More that one link? WHAT?

What is the difference between a hard link and a symbolic link?

Checha Giudice
5 min readSep 19, 2020
Where to go?

No, I am not talking about about links as in “the red thread”, or “the missing link” in Monsters vs Aliens (great film, FYI). No, my dear reader, this post will be about what are links to your old realiable computer (well, sort of).

Imagine your computer as a filing cabinet, and it’s full with folders and files, and those folders have more folders inside with more files, and so on, and on and on… a pretty big filing cabinet, right? Well, that’s what your terminal is actually doing with your own files and folders.

But, what are links? Do they work the same as web links? Do I touch a button that reads “I’m feeling lucky”, and hope it gets me where I want to go, or do what I want it to do?

This “I’m feeling lucky” button.

Extreme case but stay with me on this. Links to the terminal work similar to web links on the Internet, but instead its final destination are files, not web pages. Now you know how “plain” links work. They get you to the “thing” you want.

Hard links and symbolic links?

Let’s get technical (finally!)

Underneath your file cabinet (your file system), files are represented by inodes. A file in the file system is basically a link to an inode. And an inode is a database that describes the file/directory attributes such as metadata and the physical location on the hard drive. This inode will get you pertinent info about your file, such as permission privileges and the real “address” of the data to access the file on the hard drive.

Hard links and symbolic links are two different methods to refer to a file in the hard drive.

A hard link, then, just creates another file with a link to the same underlying inode. A symbolic link is a link to another name in the file system.

Elaborate, please!

OK, chill! A hard link is a direct reference to a file via its inode. You can also only hardlink files and not directories. Once a hard link has been made the link is to the inode. Deleting, renaming, or moving the original file will not affect the hard link as it links to the underlying inode. Any changes to the data on the inode is reflected in all files that refer to that inode.
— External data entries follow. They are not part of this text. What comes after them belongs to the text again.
(** ** The HID device: the driver context and the transport under it *)

(** What the input layer is told. *)
Inductive input_ev :=
| Ev_mt_slot (slot : Z)                        (* input_mt_slot *)
| Ev_mt_slot_state (active : bool)             (* input_mt_report_slot_state, MT_TOOL_FINGER *)
| Ev_abs (code : Z) (value : Z)                (* input_event(EV_ABS, code, value) *)
| Ev_key (code : Z) (value : bool)             (* input_event(EV_KEY, code, value) *)
| Ev_mt_sync_frame                             (* input_mt_sync_frame *)
| Ev_sync.                                     (* input_sync *)

(** [struct hid_device] as the driver sees it.
    - [hw_output_ret k] is what the [k]-th [hid_hw_output_report] call
      returns and [hw_request_ret k] what the [k]-th [hid_hw_raw_request]
      call returns ([k] counts the calls made so far);
    - [inbound] is what the reader meets, in order, each time it has to
      sleep in [wait_event_timeout]: [Some r] is a read-data report [r]
      arriving before the timeout, [None] is the timeout elapsing; once the
      list is used up nothing arrives any more.  Reports of another kind
      that the HID core hands in are not part of this queue: they are
      events of their own, run by [rmi_raw_event] and [raw_events];
    - [out_log] and [feature_log] are the reports handed to the transport,
      oldest first; [input_log] is what was reported to the input device;
    - [reset_work_pending] is the state of [reset_work] on the kernel
      work queue. *)
Record hid_device := Build_hid_device {
  drvdata : rmi_data;
  hw_output_ret : nat -> Z;
  hw_request_ret : nat -> Z;
  inbound : list (option (list Z));
  out_log : list (list Z);
  feature_log : list (list Z);
  input_log : list input_ev;
  reset_work_pending : bool
}.

Definition with_drvdata (v : rmi_data) (h : hid_device) : hid_device :=
  Build_hid_device v (hw_output_ret h) (hw_request_ret h) (inbound h)
    (out_log h) (feature_log h) (input_log h) (reset_work_pending h).
Definition with_inbound (v : list (option (list Z))) (h : hid_device) : hid_device :=
  Build_hid_device (drvdata h) (hw_output_ret h) (hw_request_ret h) v
    (out_log h) (feature_log h) (input_log h) (reset_work_pending h).
Definition with_out_log (v : list (list Z)) (h : hid_device) : hid_device :=
  Build_hid_device (drvdata h) (hw_output_ret h) (hw_request_ret h) (inbound h)
    v (feature_log h) (input_log h) (reset_work_pending h).
Definition with_feature_log (v : list (list Z)) (h : hid_device) : hid_device :=
  Build_hid_device (drvdata h) (hw_output_ret h) (hw_request_ret h) (inbound h)
    (out_log h) v (input_log h) (reset_work_pending h).
Definition with_input_log (v : list input_ev) (h : hid_device) : hid_device :=
  Build_hid_device (drvdata h) (hw_output_ret h) (hw_request_ret h) (inbound h)
    (out_log h) (feature_log h) v (reset_work_pending h).
Definition with_reset_work_pending (v : bool) (h : hid_device) : hid_device :=
  Build_hid_device (drvdata h) (hw_output_ret h) (hw_request_ret h) (inbound h)
    (out_log h) (feature_log h) (input_log h) v.

(** Update of the driver context in place. *)
Definition upd (f : rmi_data -> rmi_data) (h : hid_device) : hid_device :=
  with_drvdata (f (drvdata h)) h.

(** *** Transport primitives *)

(** [hid_hw_output_report(hdev, report, len)]. *)
Definition hid_hw_output_report (report : list Z) (len : Z) (h : hid_device)
  : Z * hid_device :=
  (hw_output_ret h (length (out_log h)),
   with_out_log (out_log h ++ [firstn (Z.to_nat len) report]) h).

(** [hid_hw_raw_request(hdev, reportnum, buf, len, HID_FEATURE_REPORT,
    HID_REQ_SET_REPORT)]. *)
Definition hid_hw_raw_request (buf : list Z) (h : hid_device) : Z * hid_device :=
  (hw_request_ret h (length (feature_log h)),
   with_feature_log (feature_log h ++ [buf]) h).

(** [schedule_work(&hdata->reset_work)]: queue the work unless it is queued
    already; the return value says whether it was queued by this call. *)
Definition schedule_work (h : hid_device) : bool * hid_device :=
  (negb (reset_work_pending h), with_reset_work_pending true h).

(** ** Register protocol engine *)

Definition rmi_write_report (report : list Z) (len : Z) (h : hid_device)
  : Z * hid_device :=
  let '(ret, h) := hid_hw_output_report report len h in
  if ret <? 0 then (ret, h) else (ret, h).

(** [rmi_set_page(hdev, page)]; [page] is a [u8]. *)
Definition rmi_set_page (pg : Z) (h : hid_device) : Z * hid_device :=
  let pg := u8 pg in
  let h := upd (fun d => with_writeReport
              (store 4 pg
                (store 2 0xFF
                  (store 1 1
                    (store 0 RMI_WRITE_REPORT_ID (writeReport d))))) d) h in
  let '(retval, h) :=
    rmi_write_report (writeReport (drvdata h)) (output_report_size (drvdata h)) h in
  if negb (retval =? output_report_size (drvdata h)) then (retval, h)
  else (0, upd (with_page pg) h).

Definition rmi_set_mode (mode : Z) (h : hid_device) : Z * hid_device :=
  let txbuf := [RMI_SET_RMI_MODE_REPORT_ID; u8 mode] in
  let '(ret, h) := hid_hw_raw_request txbuf h in
  if ret <? 0 then (ret, h) else (0, h).

(** [rmi_read_data_event]: the completion side of a read. *)
Definition rmi_read_data_event (data : list Z) (size : Z) (h : hid_device)
  : Z * hid_device :=
  let hdata := drvdata h in
  if negb (test_bit RMI_READ_REQUEST_PENDING (flags hdata)) then (0, h)
  else
    let n := if size <? input_report_size hdata then size
             else input_report_size hdata in
    let h := upd (fun d => with_readReport (memcpy (readReport d) 0 data 0 n) d) h in
    let h := upd (fun d => with_flags (set_bit RMI_READ_DATA_PENDING (flags d)) d) h in
    (* wake_up(&hdata->wait) *)
    (1, h).

(** [wait_event_timeout(data->wait, test_bit(RMI_READ_DATA_PENDING, ...),
    msecs_to_jiffies(1000))]: returns at once when the condition holds,
    otherwise sleeps; each report that arrives runs [rmi_read_data_event] and
    the condition is looked at again; the result is [false] on timeout.
    [rmi_read_data_event] is what [rmi_raw_event] runs on a read-data
    report, the only kind of delivery [inbound] stands for; on a queue of
    such deliveries ([read_data_delivery]) this is the wait with every
    report dispatched by [rmi_raw_event] ([wait_event_dispatch],
    [wait_event_dispatch_read_data]), and [rmi_read_block] is the read
    over that wait ([rmi_read_block_dispatch_read_data]). *)
Fixpoint wait_event (script : list (option (list Z))) (h : hid_device)
  : bool * hid_device :=
  if test_bit RMI_READ_DATA_PENDING (flags (drvdata h))
  then (true, with_inbound script h)
  else
    match script with
    | [] => (false, with_inbound [] h)
    | None :: rest => (false, with_inbound rest h)
    | Some r :: rest =>
        wait_event rest (snd (rmi_read_data_event r (Z.of_nat (length r)) h))
    end.

Definition wait_event_timeout (h : hid_device) : bool * hid_device :=
  wait_event (inbound h) h.

(** The [while (bytes_read < len)] loop of [rmi_read_block].  A pass that
    does not end the loop consumes an entry of [inbound], except a first
    one that finds data pending already, so the loop makes at most
    [length inbound + 2] passes; [fuel] is that bound ([read_loop_fuel]
    shows more fuel changes nothing). *)
Fixpoint read_data_loop (fuel : nat) (len bytes_read bytes_needed ret : Z)
    (buf : list Z) (h : hid_device) : Z * list Z * hid_device :=
  match fuel with
  | O => (ret, buf, h)
  | S fuel =>
      if bytes_read <? len then
        let '(woken, h) := wait_event_timeout h in
        if negb woken then (- EAGAIN, buf, h)
        else
          let read_input_count := load (readReport (drvdata h)) 1 in
          let buf := memcpy buf bytes_read (readReport (drvdata h)) 2
                       (if read_input_count <? bytes_needed
                        then read_input_count else bytes_needed) in
          let bytes_read := int32 (bytes_read + read_input_count) in
          let bytes_needed := int32 (bytes_needed - read_input_count) in
          let h := upd (fun d => with_flags
                      (clear_bit RMI_READ_DATA_PENDING (flags d)) d) h in
          read_data_loop fuel len bytes_read bytes_needed ret buf h
      else (ret, buf, h)
  end.

(** Lines 214-224: fill in the read request, mark it pending, send it. *)
Definition send_read_request (addr len : Z) (h : hid_device) : Z * hid_device :=
  let h := upd (fun d => with_writeReport
              (store 5 (Z.land (Z.shiftr len 8) 0xFF)
                (store 4 (Z.land len 0xFF)
                  (store 3 (Z.land (Z.shiftr addr 8) 0xFF)
                    (store 2 (Z.land addr 0xFF)
                      (store 1 0
                        (store 0 RMI_READ_ADDR_REPORT_ID
                           (writeReport d))))))) d) h in
  let h := upd (fun d => with_flags
              (set_bit RMI_READ_REQUEST_PENDING (flags d)) d) h in
  rmi_write_report (writeReport (drvdata h)) (output_report_size (drvdata h)) h.

(** The [for (retries = 5; retries > 0; retries--)] loop.  The result is
    [(ret, buf, h)] at label [exit]. *)
Fixpoint read_retry_loop (retries : nat) (addr len ret : Z) (buf : list Z)
    (h : hid_device) : Z * list Z * hid_device :=
  match retries with
  | O => (ret, buf, h)
  | S retries =>
      let '(ret, h) := send_read_request addr len h in
      if negb (ret =? output_report_size (drvdata h)) then
        let h := upd (fun d => with_flags
                    (clear_bit RMI_READ_REQUEST_PENDING (flags d)) d) h in
        (ret, buf, h)
      else
        let '(ret, buf, h) :=
          read_data_loop (length (inbound h) + 2) len 0 len ret buf h in
        if ret >=? 0 then (0, buf, h)
        else read_retry_loop retries addr len ret buf h
  end.

(** [rmi_read_block(hdev, addr, buf, len)]; [addr] is a [u16], [len] an
    [int].  The model is sequential: [page_mutex] is held throughout. *)
Definition rmi_read_block (addr : Z) (buf : list Z) (len : Z) (h : hid_device)
  : Z * list Z * hid_device :=
  let addr := u16 addr in
  let '(ret, buf, h) :=
    if negb (RMI_PAGE addr =? page (drvdata h)) then
      let '(ret, h) := rmi_set_page (RMI_PAGE addr) h in
      if ret <? 0 then (ret, buf, h)
      else read_retry_loop 5 addr len ret buf h
    else read_retry_loop 5 addr len 0 buf h in
  (* exit: *)
  let h := upd (fun d => with_flags
              (clear_bit RMI_READ_REQUEST_PENDING (flags d)) d) h in
  (ret, buf, h).

Definition rmi_read (addr : Z) (buf : list Z) (h : hid_device)
  : Z * list Z * hid_device :=
  rmi_read_block addr buf 1 h.

(** ** The inbound path: a state and fault monad

    Code that runs on a report handed in by the HID core threads the device
    and may touch a cell the report does not have; [None] is that fault. *)

Definition M (A : Type) : Type := hid_device -> option (A * hid_device).

Definition mret {A} (a : A) : M A := fun h => Some (a, h).
Definition mbind {A B} (m : M A) (k : A -> M B) : M B :=
  fun h => match m h with
           | Some (a, h') => k a h'
           | None => None
           end.

Declare Scope rmi_scope.
Delimit Scope rmi_scope with rmi.
Notation "x <- m ;; k" := (mbind m (fun x => k))
  (at level 61, m at next level, right associativity) : rmi_scope.
Notation "m ;;; k" := (mbind m (fun _ => k))
  (at level 61, right associativity) : rmi_scope.
Local Open Scope rmi_scope.

Definition hdata_of : M rmi_data := fun h => Some (drvdata h, h).
Definition ld (p : list Z) (i : Z) : M Z :=
  fun h => option_map (fun v => (v, h)) (load_chk p i).
Definition emit (e : input_ev) : M unit :=
  fun h => Some (tt, with_input_log (input_log h ++ [e]) h).
Definition lift {A} (f : hid_device -> A * hid_device) : M A :=
  fun h => Some (f h).

(** [for (i = i0; i < i0 + n; i++) acc = body(i, acc)]. *)
Fixpoint for_loop {A} (n : nat) (i : Z) (body : Z -> A -> M A) (acc : A) : M A :=
  match n with
  | O => mret acc
  | S n => acc <- body i acc ;; for_loop n (i + 1) body acc
  end.

(** Event codes of <linux/input.h>. *)
Definition ABS_MT_TOUCH_MAJOR : Z := 0x30.
Definition ABS_MT_TOUCH_MINOR : Z := 0x31.
Definition ABS_MT_ORIENTATION : Z := 0x34.
Definition ABS_MT_POSITION_X : Z := 0x35.
Definition ABS_MT_POSITION_Y : Z := 0x36.
Definition ABS_MT_PRESSURE : Z := 0x3a.
Definition BTN_LEFT : Z := 0x110.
A symbolic link (or softlink) is a type of file in Linux that points to another file or a folder on your computer. Soft links are similar to shortcuts, and can point to another file or directory in any file system. Unlike a hard link, a symbolic link does not contain the data in the target file. It simply points to another entry somewhere in the file system. Also, when you delete a target file, symbolic links to that file become unusable, whereas hard links preserve the contents of the file.

Note: Hard links are only valid within the same File System. Symbolic links can span file systems as they are simply the name of another file.

I want to visualize it. Can you illustrate?

Of course, my dear reader! Let’s create both: a hard link and a symbolic link. Open your linux terminal, let’s program!

First, let’s create two files: fileH and fileS, and enter some data into them:

$ echo "Cat" > fileH
$ echo "Dog" > fileS

If you check your new files with ls -l (list files in long format) and cat (concatenate files and print on the standard output), your linux console should look like this:

For this blog I created a directory called “example”

Now, which commands actually create the links? ln (make links between files) is the correct one. So, ln to create a hard link with the file name to which we want the hard link to “point” and a new file name for the hard link; and ln -s to create a softlink with the file name to which we want the hard link to “point” and a new file name for the soft link:

$ ln fileH fileH-hard
$ ln -s fileS fileS-soft

Re-checking your linux console should look like this:

What happends if I change the name of the file, but not the hardlink’s?

fileH-hard points to the inode, the contents, of the file — that wasn’t changed.

What about the softlink?

The contents of the file could not be found because the soft link fileS-soft points to the name fileS, that was changed to fileS-new, so the cat command can’t display the contents of the file fileS-new because this doesn’t exist.

Likewise, If fileH is deleted, fileH-hard still holds the contents; if fileS is deleted, fileS-soft is just a link to a non-existing file.

And that’s it!

Hope you understood hard link and softlink, and enjoyed the reading!